I went out and held her a few more times to let him nurse and she is finally letting him nurse on his own. I think maybe because she is so bruised that the uterine contractions from the nursing hurt her too much? She's mothering up nicely now. My nephew in another state picked up the ewes for me, as he is an auctioneer. Thank you,, I wouldn't know a good one from a carbuncle, but I figured I can learn and then upgrade! 

I didn't weigh him...not even sure where the scale is right now! But I am curious also


----------



## KellyHM (Feb 1, 2012)

Just let me say from personal experience that uterine contractions from nursing are MISERABLE.    Good luck with your new mama.


----------



## bonbean01 (Feb 1, 2012)

Kelly, I have to agree with you on that one!!!

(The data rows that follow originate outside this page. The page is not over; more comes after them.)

(** * backup_validate.py: create, verify, retry, rotate

    A shallow embedding of [src/backup_validate.py] and the properties of its
    backup pipeline.  The program is effectful Python: it reads the clock,
    reads and writes the file system, prints, sleeps and raises exceptions.
    The embedding threads an explicit [world] through a small state-and-
    exception monad [M]; each function of the source is one definition of
    the same name, written statement by statement.

    The libraries the program calls are modelled as follows.
    - [hashlib.sha256] is SHA-256 itself (module [Hashlib]).
    - [pathlib], [os], [shutil]: a tree of directories and files rooted at the
      working directory.  A path is its list of components.  Symbolic links,
      permissions, [..] and a separate root for absolute paths are not
      modelled; a directory lists its entries in the order of its entry list.
    - [tarfile]: the byte format of archives is a parameter ([TarCodec]);
      members are added and extracted as tarfile does.
    - [datetime], [time]: a clock in microseconds that only [time.sleep]
      advances.
    - [csv]: the default ([excel]) dialect. *)

From Stdlib Require Import ZArith List String Ascii Bool Lia DecimalString.
From Stdlib Require Import Permutation Sorted OrderedTypeEx.
From Stdlib.Strings Require Import Byte.
Import ListNotations.
Local Open Scope string_scope.
Local Open Scope list_scope.
Local Open Scope Z_scope.
Set Warnings "-register-all".

Definition bytes := list byte.

Infix "^^" := String.append (at level 60, right associativity).

(** ** hashlib.sha256 *)

Module Hashlib.

Definition mask32 (x : Z) : Z := Z.land x 0xffffffff.
Definition add32 (a b : Z) : Z := mask32 (a + b).
Definition rotr (n x : Z) : Z :=
  mask32 (Z.lor (Z.shiftr x n) (Z.shiftl x (32 - n))).

Definition Ch (x y z : Z) : Z :=
  Z.lxor (Z.land x y) (Z.land (Z.lxor x 0xffffffff) z).
Definition Maj (x y z : Z) : Z :=
  Z.lxor (Z.lxor (Z.land x y) (Z.land x z)) (Z.land y z).
Definition Sigma0 (x : Z) : Z := Z.lxor (Z.lxor (rotr 2 x) (rotr 13 x)) (rotr 22 x).
Definition Sigma1 (x : Z) : Z := Z.lxor (Z.lxor (rotr 6 x) (rotr 11 x)) (rotr 25 x).
Definition sigma0 (x : Z) : Z := Z.lxor (Z.lxor (rotr 7 x) (rotr 18 x)) (Z.shiftr x 3).
Definition sigma1 (x : Z) : Z := Z.lxor (Z.lxor (rotr 17 x) (rotr 19 x)) (Z.shiftr x 10).

(** The constants of FIPS 180-4 are the first 32 bits of the fractional parts
    of the square roots (initial hash value) and cube roots (round constants)
    of the first primes; they are computed here from that definition. *)
Definition is_prime (n : nat) : bool :=
  forallb (fun d => negb (Nat.eqb (Nat.modulo n d) 0)) (seq 2 (n - 2)).

Definition primes (count : nat) : list Z :=
  map Z.of_nat (firstn count (filter is_prime (seq 2 310))).

(** The integer [k]-th root, found bit by bit from the top. *)
Fixpoint iroot (k : Z) (n : Z) (bit : nat) (acc : Z) : Z :=
  match bit with
  | O => acc
  | S b =>
      let cand := acc + Z.shiftl 1 (Z.of_nat b) in
      iroot k n b (if cand ^ k <=? n then cand else acc)
  end.

Definition frac_root (k : Z) (p : Z) : Z :=
  mask32 (iroot k (Z.shiftl p (32 * k)) 40 0).

Definition K256 : list Z := Eval vm_compute in map (frac_root 3) (primes 64).

Definition H256 : list Z := Eval vm_compute in map (frac_root 2) (primes 8).

Definition byteZ (b : byte) : Z := Z.of_N (Byte.to_N b).
Definition Zbyte (z : Z) : byte :=
  match Byte.of_N (Z.to_N (Z.land z 0xff)) with Some b => b | None => x00 end.

(** Big-endian 32-bit words of a byte sequence (its length a multiple of 4). *)
Fixpoint words_of (bs : bytes) : list Z :=
  match bs with
  | a :: b :: c :: d :: r =>
      (Z.shiftl (byteZ a) 24 + Z.shiftl (byteZ b) 16 + Z.shiftl (byteZ c) 8 + byteZ d)
        :: words_of r
  | _ => []
  end.

Definition be_bytes (n : nat) (z : Z) : bytes :=
  map (fun i => Zbyte (Z.shiftr z (8 * Z.of_nat i))) (rev (seq 0 n)).

Definition pad (msg : bytes) : bytes :=
  let l := Z.of_nat (List.length msg) in
  msg ++ [x80] ++ repeat x00 (Z.to_nat ((55 - l) mod 64)) ++ be_bytes 8 (8 * l).

(** The message schedule, kept newest word first while it is extended. *)
Fixpoint extend (n : nat) (rw : list Z) : list Z :=
  match n with
  | O => rw
  | S n' =>
      extend n' (add32 (add32 (sigma1 (nth 1 rw 0)) (nth 6 rw 0))
                       (add32 (sigma0 (nth 14 rw 0)) (nth 15 rw 0)) :: rw)
  end.

Definition schedule (block : list Z) : list Z := rev (extend 48 (rev block)).

Record regs := Regs { ra : Z; rb : Z; rc : Z; rd : Z; re : Z; rf : Z; rg : Z; rh : Z }.

Definition round (s : regs) (kw : Z * Z) : regs :=
  let t1 := add32 (add32 (add32 (rh s) (Sigma1 (re s)))
                         (add32 (Ch (re s) (rf s) (rg s)) (fst kw))) (snd kw) in
  let t2 := add32 (Sigma0 (ra s)) (Maj (ra s) (rb s) (rc s)) in
  Regs (add32 t1 t2) (ra s) (rb s) (rc s) (add32 (rd s) t1) (re s) (rf s) (rg s).

Definition compress (s : regs) (block : list Z) : regs :=
  let s' := fold_left round (combine K256 (schedule block)) s in
  Regs (add32 (ra s) (ra s')) (add32 (rb s) (rb s')) (add32 (rc s) (rc s'))
       (add32 (rd s) (rd s')) (add32 (re s) (re s')) (add32 (rf s) (rf s'))
       (add32 (rg s) (rg s')) (add32 (rh s) (rh s')).

Fixpoint blocks (fuel : nat) (ws : list Z) : list (list Z) :=
  match fuel, ws with
  | S f, _ :: _ => firstn 16 ws :: blocks f (skipn 16 ws)
  | _, _ => []
  end.

Definition init : regs :=
  Regs (nth 0 H256 0) (nth 1 H256 0) (nth 2 H256 0) (nth 3 H256 0)
       (nth 4 H256 0) (nth 5 H256 0) (nth 6 H256 0) (nth 7 H256 0).

Definition digest (msg : bytes) : bytes :=
  let ws := words_of (pad msg) in
  let s := fold_left compress (blocks (List.length ws) ws) init in
  flat_map (be_bytes 4) [ra s; rb s; rc s; rd s; re s; rf s; rg s; rh s].

Definition hexdigit (z : Z) : ascii :=
  ascii_of_nat (Z.to_nat (if z <? 10 then 48 + z else 87 + z)).

Fixpoint hex (bs : bytes) : string :=
  match bs with
  | [] => EmptyString
  | b :: r =>
      String (hexdigit (Z.shiftr (byteZ b) 4)) (String (hexdigit (Z.land (byteZ b) 15)) (hex r))
  end.

(** A hash object is the bytes fed to it so far: [h = hashlib.sha256()],
    [h.update(chunk)], [h.hexdigest()]. *)
Definition sha256 : bytes := [].
Definition update (h chunk : bytes) : bytes := h ++ chunk.
Definition hexdigest (h : bytes) : string := hex (digest h).

End Hashlib.

(** ** Python values: str, int, exceptions *)

(** [s.encode()]. *)
Definition encode (s : string) : bytes := list_byte_of_string s.

(** [str(n)] for an int. *)
Definition str_of_int (z : Z) : string := NilZero.string_of_int (Z.to_int z).

(** A decimal numeral padded with zeros on the left to [width] characters,
    as the [%Y], [%m], ... fields of [strftime] are. *)
Fixpoint zeros (n : nat) : string :=
  match n with
  | O => EmptyString
  | S k => "0" ^^ zeros k
  end.

Definition zfill (width : nat) (s : string) : string :=
  zeros (width - String.length s) ^^ s.

Definition CR : ascii := ascii_of_nat 13.
Definition LF : ascii := ascii_of_nat 10.
Definition DQUOTE : ascii := ascii_of_nat 34.

(** The errors of the operating system the model can produce. *)
Inductive errno := ENOENT | EEXIST | ENOTDIR | EISDIR.

Inductive exn :=
| NameError (name : string)
| OSError (code : errno) (filename : string)
| StopIteration
| TarError (msg : string)
| SystemExit (status : Z).

(** [isinstance(e, Exception)]: what [except Exception] catches.
    [SystemExit] derives from [BaseException] only. *)
Definition is_Exception (e : exn) : bool :=
  match e with
  | SystemExit _ => false
  | _ => true
  end.

(** [str(e)]. *)
Definition str_of_exn (e : exn) : string :=
  match e with
  | NameError n => "name '" ^^ n ^^ "' is not defined"
  | OSError ENOENT f => "[Errno 2] No such file or directory: '" ^^ f ^^ "'"
  | OSError EEXIST f => "[Errno 17] File exists: '" ^^ f ^^ "'"
  | OSError ENOTDIR f => "[Errno 20] Not a directory: '" ^^ f ^^ "'"
  | OSError EISDIR f => "[Errno 21] Is a directory: '" ^^ f ^^ "'"
  | StopIteration => EmptyString
  | TarError m => m
  | SystemExit c => str_of_int c
  end.


(** ** pathlib: paths as component lists *)

Definition path := list string.

Fixpoint split_on (sep : ascii) (s : string) : list string :=
  match s with
  | EmptyString => [EmptyString]
  | String c r =>
      if Ascii.eqb c sep then EmptyString :: split_on sep r
      else match split_on sep r with
           | [] => [String c EmptyString]
           | h :: t => String c h :: t
           end
  end.

(** [pathlib.Path(s)]: empty and [.] components are dropped. *)
Definition Path (s : string) : path :=
  filter (fun c => negb (String.eqb c EmptyString || String.eqb c ".")) (split_on "/" s).

(** [str(p)]. *)
Definition str (p : path) : string :=
  match p with
  | [] => "."
  | _ => String.concat "/" p
  end.

(** [p.name]. *)
Definition name (p : path) : string := last p EmptyString.

(** [p.parent]. *)
Definition parent (p : path) : path := removelast p.

(** [p / s]. *)
Definition joinpath (p : path) (s : string) : path := p ++ Path s.

(** [p < q] on paths: the component lists compared lexicographically,
    components by code point. *)
Fixpoint path_ltb (p q : path) : bool :=
  match p, q with
  | _, [] => false
  | [], _ :: _ => true
  | x :: p', y :: q' =>
      match String.compare x y with
      | Lt => true
      | Gt => false
      | Eq => path_ltb p' q'
      end
  end.

(** ** sorted *)

(** Python's sort is stable and only asks [lt]: an element goes in front of
    the first one that is not smaller than it. *)
Fixpoint insert_by {A : Type} (lt : A -> A -> bool) (x : A) (l : list A) : list A :=
  match l with
  | [] => [x]
  | y :: r => if lt y x then y :: insert_by lt x r else x :: y :: r
  end.

Definition sorted_by {A : Type} (lt : A -> A -> bool) (l : list A) : list A :=
  fold_right (insert_by lt) [] l.

(** [sorted(l, key=..., reverse=...)] on a list already decorated with its
    keys: with [reverse] the order of the keys is flipped, equal keys keep
    their original order. *)
Definition sorted_key {A : Type} (reverse : bool) (l : list (Z * A)) : list A :=
  map snd (sorted_by (fun a b => if reverse then fst b <? fst a else fst a <? fst b) l).

(** [l[k:]] for an int [k], negative [k] counting from the end. *)
Definition slice_from {A : Type} (k : Z) (l : list A) : list A :=
  if k <? 0 then skipn (Z.to_nat (Z.of_nat (List.length l) + k)) l
  else skipn (Z.to_nat k) l.

(** ** The file system *)

Inductive node :=
| File (mtime : Z) (data : bytes)
| Dir (entries : list (string * node)).

Definition is_Dir (n : node) : bool :=
  match n with
  | Dir _ => true
  | File _ _ => false
  end.

Definition is_File (n : node) : bool := negb (is_Dir n).

Fixpoint assoc (x : string) (es : list (string * node)) : option node :=
  match es with
  | [] => None
  | (y, c) :: r => if String.eqb x y then Some c else assoc x r
  end.

Definition remove_entry (x : string) (es : list (string * node)) : list (string * node) :=
  filter (fun e => negb (String.eqb x (fst e))) es.

(** A new entry goes to the end of the listing; an existing one keeps its place. *)
Fixpoint replace_entry (x : string) (n : node) (es : list (string * node))
  : list (string * node) :=
  match es with
  | [] => [(x, n)]
  | (y, c) :: r => if String.eqb x y then (y, n) :: r else (y, c) :: replace_entry x n r
  end.

Definition set_entry (x : string) (v : option node) (es : list (string * node))
  : list (string * node) :=
  match v with
  | Some n => replace_entry x n es
  | None => remove_entry x es
  end.

Fixpoint lookup (p : path) (n : node) : option node :=
  match p with
  | [] => Some n
  | x :: q =>
      match n with
      | File _ _ => None
      | Dir es =>
          match assoc x es with
          | Some c => lookup q c
          | None => None
          end
      end
  end.

(** [put p v n]: the tree [n] with the entry at [p] set to [v] (removed when
    [v] is [None]); [None] when the parent of [p] is not a directory of [n]. *)
Fixpoint put (p : path) (v : option node) (n : node) : option node :=
  match p with
  | [] => None
  | x :: q =>
      match n with
      | File _ _ => None
      | Dir es =>
          match q with
          | [] => Some (Dir (set_entry x v es))
          | _ :: _ =>
              match assoc x es with
              | Some c =>
                  match put q v c with
                  | Some c' => Some (Dir (replace_entry x c' es))
                  | None => None
                  end
              | None => None
              end
          end
      end
  end.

That is great news that she is letting him nurse now on his own!!!!  YAY!!!!  She will probably be just fine now and having had such a big lamb and needing assistance, perhaps she thought she needed more rest and perhaps a cup of morning tea?


----------



## peteyfoozer (Feb 1, 2012)

She is doing fabulously with him now. I am  not so sure about tea, but I suppose I could share a coffee and brandy!


----------



## bonbean01 (Feb 1, 2012)

Coffee and brandy sound lovely  After each lamb was born hubby and I would have a toast with some brandy...lambing tradition.

So glad it's working out now!!!!  woo hoooooooo ))


----------